__INSTRUCTIONS FOR THE TASK__: The stretch wanted below opens at the line containing "agents_without_limit := 0;" and closes at the line containing "z else None". Please return it exactly, with no other lines.

__SUPPLIED ENTRIES__:
(* ===== verification/Retention.v ===== *)
(** * The retention sweeper

    [ng-task/src/retention.rs]: delete the expired rows of [task], [crontab_result] and
    [js_result] according to the periods stored in the key-value table.  Each table is
    reached through its own part of the connection, so a statement on one does not touch
    the others.  [ANALYZE] changes no row and is left out; the clock reading is an input. *)
From stdpp Require Import base strings gmap list numbers sorting.
From Stdlib Require Import Ascii.
From S2P Require Import Prelude Errors Json Db Permission KvStore UuidCache TaskTypes Purge.

Record CrontabResult : Type := {
  cr_id : Z; cr_cron_id : Z; cr_cron_name : string; cr_relative_id : option Z;
  cr_run_time : option Z; cr_success : option bool; cr_message : option string }.
Record JsResultModel : Type := {
  jr_id : Z; jr_js_worker_id : Z; jr_js_worker_name : string; jr_run_type : string;
  jr_start_time : option Z; jr_finish_time : option Z;
  jr_param : option Json; jr_result : option Json; jr_error_message : option string }.

Definition crontab_result_conflict (a b : CrontabResult) : bool := (cr_id a =? cr_id b)%Z.
Definition js_result_conflict (a b : JsResultModel) : bool := (jr_id a =? jr_id b)%Z.

Definition LIMIT_KEY_PREFIX : string := "database_limit_".
Definition GLOBAL_NAMESPACE : string := "global".
Definition SOFT_DELETE_GRACE_MS : Z := 600000.
Definition MIN_TASK_LIMIT_MS : Z := 600000.
Definition MIN_RESULT_LIMIT_MS : Z := 3600000.
Definition MIN_LEGACY_ID_MARGIN : Z := 1000.

Record SweepReport : Type := {
  task_active : Z;
  task_soft_deleted : Z;
  task_legacy : Z;
  task_orphan : Z;
  agents_without_limit : Z;
  crontab_result : Z;
  js_result : Z;
  errors : Z;
}.

Definition empty_report : SweepReport :=
  {| task_active := 0; task_soft_deleted := 0; task_legacy := 0; task_orphan := 0;
     agents_without_limit := 0; crontab_result := 0; js_result := 0; errors := 0 |}.

Definition total (r : SweepReport) : Z :=
  (task_active r + task_soft_deleted r + task_legacy r + task_orphan r
   + crontab_result r + js_result r)%Z.

(** ** Limits *)

Definition min_limit_ms (table : string) : Z :=
  if String.eqb table "task" then MIN_TASK_LIMIT_MS else MIN_RESULT_LIMIT_MS.

(** [Number::as_i64]. *)
Definition as_i64 (n : JNumber) : option Z :=
  match n with
  | NumInt z => if ((i64_min <=? z) && (z <=? i64_max))%Z then Some z else None
  | NumFloat _ => None
  end.

Definition parse_limit_ms (value : Json) : option Z :=
  ms ← match value with
       | JNum number => as_i64 number
       | JString text => parse_i64 (trim text)
       | _ => None
       end;
  if (0 <=? ms)%Z then Some ms else None.

Definition Limits : Type := gmap (string * string) Z.

Definition limit_key (table : string) : string := LIMIT_KEY_PREFIX +:+ table.

Definition limit_keys : list string := map limit_key ["task"; "crontab_result"; "js_result"].

(** One iteration of the loop over the configured rows. *)
Definition load_limit (limits : Limits) (row : KvRow) : Limits :=
  let table := default "" (strip_prefix LIMIT_KEY_PREFIX (r_key row)) in
  match parse_limit_ms (r_value row) with
  | Some ms =>
      if (ms <? min_limit_ms table)%Z then limits
      else <[(r_namespace row, r_key row) := ms]> limits
  | None => limits
  end.

Definition limit_for (limits : Limits) (namespace table : string) : option Z :=
  limits !! (namespace, limit_key table).

(** [now.saturating_sub(x)]. *)
Definition sat_sub_i64 (a b : Z) : Z := Z.max i64_min (Z.min i64_max (a - b)).

(** [created_at IS NOT NULL AND created_at < t]: a comparison with NULL does not hold. *)
Definition older_than (t : Z) (column : option Z) : bool :=
  match column with Some x => (x <? t)%Z | None => false end.

(** ** The sweep *)

Record RWorld (T C J K U : Type) : Type := {
  rw_task : T; rw_crontab_result : C; rw_js_result : J; rw_kv : K; rw_uuid : U }.
Arguments rw_task {T C J K U}. Arguments rw_crontab_result {T C J K U}.
Arguments rw_js_result {T C J K U}. Arguments rw_kv {T C J K U}. Arguments rw_uuid {T C J K U}.

Section sweep.
Context {T C J K U : Type}.
Context {task_ops : TableOps T TaskModel} {cron_ops : TableOps C CrontabResult}.
Context {js_ops : TableOps J JsResultModel} {kv_ops : TableOps K KvRow}.
Context {uuid_ops : TableOps U UuidModel}.
(** [impl Display for Uuid]. *)
Variable uuid_display : Uuid -> string.

Definition Rm (A : Type) : Type := M (RWorld T C J K U) DbErr A.

Definition on_task {A} (m : M T DbErr A) : Rm A := fun w =>
  let '(t, r) := m (rw_task w) in
  ({| rw_task := t; rw_crontab_result := rw_crontab_result w; rw_js_result := rw_js_result w;
      rw_kv := rw_kv w; rw_uuid := rw_uuid w |}, r).
Definition on_crontab_result {A} (m : M C DbErr A) : Rm A := fun w =>
  let '(c, r) := m (rw_crontab_result w) in
  ({| rw_task := rw_task w; rw_crontab_result := c; rw_js_result := rw_js_result w;
      rw_kv := rw_kv w; rw_uuid := rw_uuid w |}, r).
Definition on_js_result {A} (m : M J DbErr A) : Rm A := fun w =>
  let '(j, r) := m (rw_js_result w) in
  ({| rw_task := rw_task w; rw_crontab_result := rw_crontab_result w; rw_js_result := j;
      rw_kv := rw_kv w; rw_uuid := rw_uuid w |}, r).
Definition on_kv {A} (m : M K DbErr A) : Rm A := fun w =>
  let '(k, r) := m (rw_kv w) in
  ({| rw_task := rw_task w; rw_crontab_result := rw_crontab_result w;
      rw_js_result := rw_js_result w; rw_kv := k; rw_uuid := rw_uuid w |}, r).
Definition on_uuid {A} (m : M U DbErr A) : Rm A := fun w =>
  let '(u, r) := m (rw_uuid w) in
  ({| rw_task := rw_task w; rw_crontab_result := rw_crontab_result w;
      rw_js_result := rw_js_result w; rw_kv := rw_kv w; rw_uuid := u |}, r).

Definition load_limits : Rm Limits :=
  let! rows := on_kv (find_all (fun r => existsb (String.eqb (r_key r)) limit_keys)) in
  mret (fold_left load_limit rows ∅).

(** A failed target is counted in [errors] and contributes no rows. *)
Definition purge_isolated (target : Rm Z) (report : SweepReport) : Rm (SweepReport * Z) := fun w =>
  match target w with
  | (w', Ok count) => (w', Ok (report, count))
  | (w', Err _) =>
      (w', Ok ({| task_active := task_active report; task_soft_deleted := task_soft_deleted report;
                  task_legacy := task_legacy report; task_orphan := task_orphan report;
                  agents_without_limit := agents_without_limit report;
                  crontab_result := crontab_result report; js_result := js_result report;
                  errors := errors report + 1 |}, 0%Z))
  end.

Definition add_active (n : Z) (r : SweepReport) : SweepReport :=
  {| task_active := task_active r + n; task_soft_deleted := task_soft_deleted r;
     task_legacy := task_legacy r; task_orphan := task_orphan r;
     agents_without_limit := agents_without_limit r; crontab_result := crontab_result r;
     js_result := js_result r; errors := errors r |}.
Definition add_soft_deleted (n : Z) (r : SweepReport) : SweepReport :=
  {| task_active := task_active r; task_soft_deleted := task_soft_deleted r + n;
     task_legacy := task_legacy r; task_orphan := task_orphan r;
     agents_without_limit := agents_without_limit r; crontab_result := crontab_result r;
     js_result := js_result r; errors := errors r |}.
Definition add_without_limit (r : SweepReport) : SweepReport :=
  {| task_active := task_active r; task_soft_deleted := task_soft_deleted r;
     task_legacy := task_legacy r; task_orphan := task_orphan r;
     agents_without_limit := agents_without_limit r + 1; crontab_result := crontab_result r;
     js_result := js_result r; errors := errors r |}.
Definition set_legacy (n : Z) (r : SweepReport) : SweepReport :=
  {| task_active := task_active r; task_soft_deleted := task_soft_deleted r;
     task_legacy := n; task_orphan := task_orphan r;
     agents_without_limit := agents_without_limit r; crontab_result := crontab_result r;
     js_result := js_result r; errors := errors r |}.
Definition set_orphan (n : Z) (r : SweepReport) : SweepReport :=
  {| task_active := task_active r; task_soft_deleted := task_soft_deleted r;
     task_legacy := task_legacy r; task_orphan := n;
     agents_without_limit := agents_without_limit r; crontab_result := crontab_result r;
     js_result := js_result r; errors := errors r |}.
Definition set_crontab_result (n : Z) (r : SweepReport) : SweepReport :=
  {| task_active := task_active r; task_soft_deleted := task_soft_deleted r;
     task_legacy := task_legacy r; task_orphan := task_orphan r;
     agents_without_limit := agents_without_limit r; crontab_result := n;
     js_result := js_result r; errors := errors r |}.
Definition set_js_result (n : Z) (r : SweepReport) : SweepReport :=
  {| task_active := task_active r; task_soft_deleted := task_soft_deleted r;
     task_legacy := task_legacy r; task_orphan := task_orphan r;
     agents_without_limit := agents_without_limit r; crontab_result := crontab_result r;
     js_result := n; errors := errors r |}.

Section one_sweep.
Variables (now_ms : Z) (dry_run : bool).

(** The condition of the rows of one agent, unless it has no period at all. *)
Definition agent_limit (limits : Limits) (agent : UuidModel) : option Z :=
  if u_soft_delete agent then Some SOFT_DELETE_GRACE_MS
  else match limit_for limits (uuid_display (u_uuid agent)) "task" with
       | Some ms => Some ms
       | None => limit_for limits GLOBAL_NAMESPACE "task"
       end.

Definition agent_filter (uuid : Uuid) (limit_ms : Z) (r : TaskModel) : bool :=
  bool_decide (t_uuid r = uuid) && older_than (sat_sub_i64 now_ms limit_ms) (t_created_at r).

(** 1. one agent *)
Definition sweep_agent (limits : Limits) (agent : UuidModel) (report : SweepReport) : Rm SweepReport :=
  match agent_limit limits agent with
  | None => mret (add_without_limit report)
  | Some limit_ms =>
      let! rd := purge_isolated (on_task (purge t_id (agent_filter (u_uuid agent) limit_ms) dry_run)) report in
      let '(report, deleted) := rd in
      mret (if u_soft_delete agent then add_soft_deleted deleted report else add_active deleted report)
  end.

Fixpoint sweep_agents (limits : Limits) (agents : list UuidModel) (report : SweepReport) : Rm SweepReport :=
  match agents with
  | [] => mret report
  | agent :: agents' =>
      let! report := sweep_agent limits agent report in
      sweep_agents limits agents' report
  end.

(** [SELECT id ORDER BY id DESC LIMIT 1]. *)
Definition max_task_id : Rm (option Z) :=
  let! found := on_task (find_all (fun _ => true)) in
  mret (last (merge_sort Z.le (map t_id found))).

Definition legacy_filter (watermark : Z) (r : TaskModel) : bool :=
  match t_created_at r with None => (t_id r <=? watermark)%Z | Some _ => false end.

(** 2. rows written before [created_at] existed *)
Definition sweep_legacy (legacy_id_margin : Z) (report : SweepReport) : Rm SweepReport :=
  let! max_id := max_task_id in
  match max_id with
  | None => mret report
  | Some max_id =>
      let watermark := sat_sub_i64 max_id legacy_id_margin in
      let! rd := purge_isolated (on_task (purge t_id (legacy_filter watermark) dry_run)) report in
      let '(report, deleted) := rd in
      mret (set_legacy deleted report)
  end.

Definition orphan_filter (uuids : list Uuid) (limit_ms : Z) (r : TaskModel) : bool :=
  older_than (sat_sub_i64 now_ms limit_ms) (t_created_at r) && negb (bool_decide (t_uuid r ∈ uuids)).

(** 3. rows of agents that are gone *)
Definition sweep_orphans (limits : Limits) (agents : list UuidModel) (report : SweepReport) : Rm SweepReport :=
  match limit_for limits GLOBAL_NAMESPACE "task", agents with
  | Some global_limit_ms, _ :: _ =>
      let! rd := purge_isolated
                   (on_task (purge t_id (orphan_filter (map u_uuid agents) global_limit_ms) dry_run)) report in
      let '(report, deleted) := rd in
      mret (set_orphan deleted report)
  | _, _ => mret report
  end.

Definition run_time_filter (limit_ms : Z) (r : CrontabResult) : bool :=
  older_than (sat_sub_i64 now_ms limit_ms) (cr_run_time r).
Definition start_time_filter (limit_ms : Z) (r : JsResultModel) : bool :=
  older_than (sat_sub_i64 now_ms limit_ms) (jr_start_time r).

(** 4. and 5. *)
Definition sweep_crontab_result (limits : Limits) (report : SweepReport) : Rm SweepReport :=
  match limit_for limits GLOBAL_NAMESPACE "crontab_result" with
  | None => mret report
  | Some limit_ms =>
      let! rd := purge_isolated (on_crontab_result (purge cr_id (run_time_filter limit_ms) dry_run)) report in
      let '(report, deleted) := rd in
      mret (set_crontab_result deleted report)
  end.
Definition sweep_js_result (limits : Limits) (report : SweepReport) : Rm SweepReport :=
  match limit_for limits GLOBAL_NAMESPACE "js_result" with
  | None => mret report
  | Some limit_ms =>
      let! rd := purge_isolated (on_js_result (purge jr_id (start_time_filter limit_ms) dry_run)) report in
      let '(report, deleted) := rd in
      mret (set_js_result deleted report)
  end.

Definition sweep_once (legacy_id_margin : Z) : Rm SweepReport :=
  let legacy_id_margin := Z.max legacy_id_margin MIN_LEGACY_ID_MARGIN in
  let! limits := load_limits in
  let! agents := on_uuid (find_all (fun _ => true)) in
  let! report := sweep_agents limits agents empty_report in
  let! report := sweep_legacy legacy_id_margin report in
  let! report := sweep_orphans limits agents report in
  let! report := sweep_crontab_result limits report in
  let! report := sweep_js_result limits report in
  mret report.
End one_sweep.
End sweep.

__RESPONSE AREA__:
     agents_without_limit := 0; crontab_result := 0; js_result := 0; errors := 0 |}.

Definition total (r : SweepReport) : Z :=
  (task_active r + task_soft_deleted r + task_legacy r + task_orphan r
   + crontab_result r + js_result r)%Z.

(** ** Limits *)

Definition min_limit_ms (table : string) : Z :=
  if String.eqb table "task" then MIN_TASK_LIMIT_MS else MIN_RESULT_LIMIT_MS.

(** [Number::as_i64]. *)
Definition as_i64 (n : JNumber) : option Z :=
  match n with
  | NumInt z => if ((i64_min <=? z) && (z <=? i64_max))%Z then Some z else None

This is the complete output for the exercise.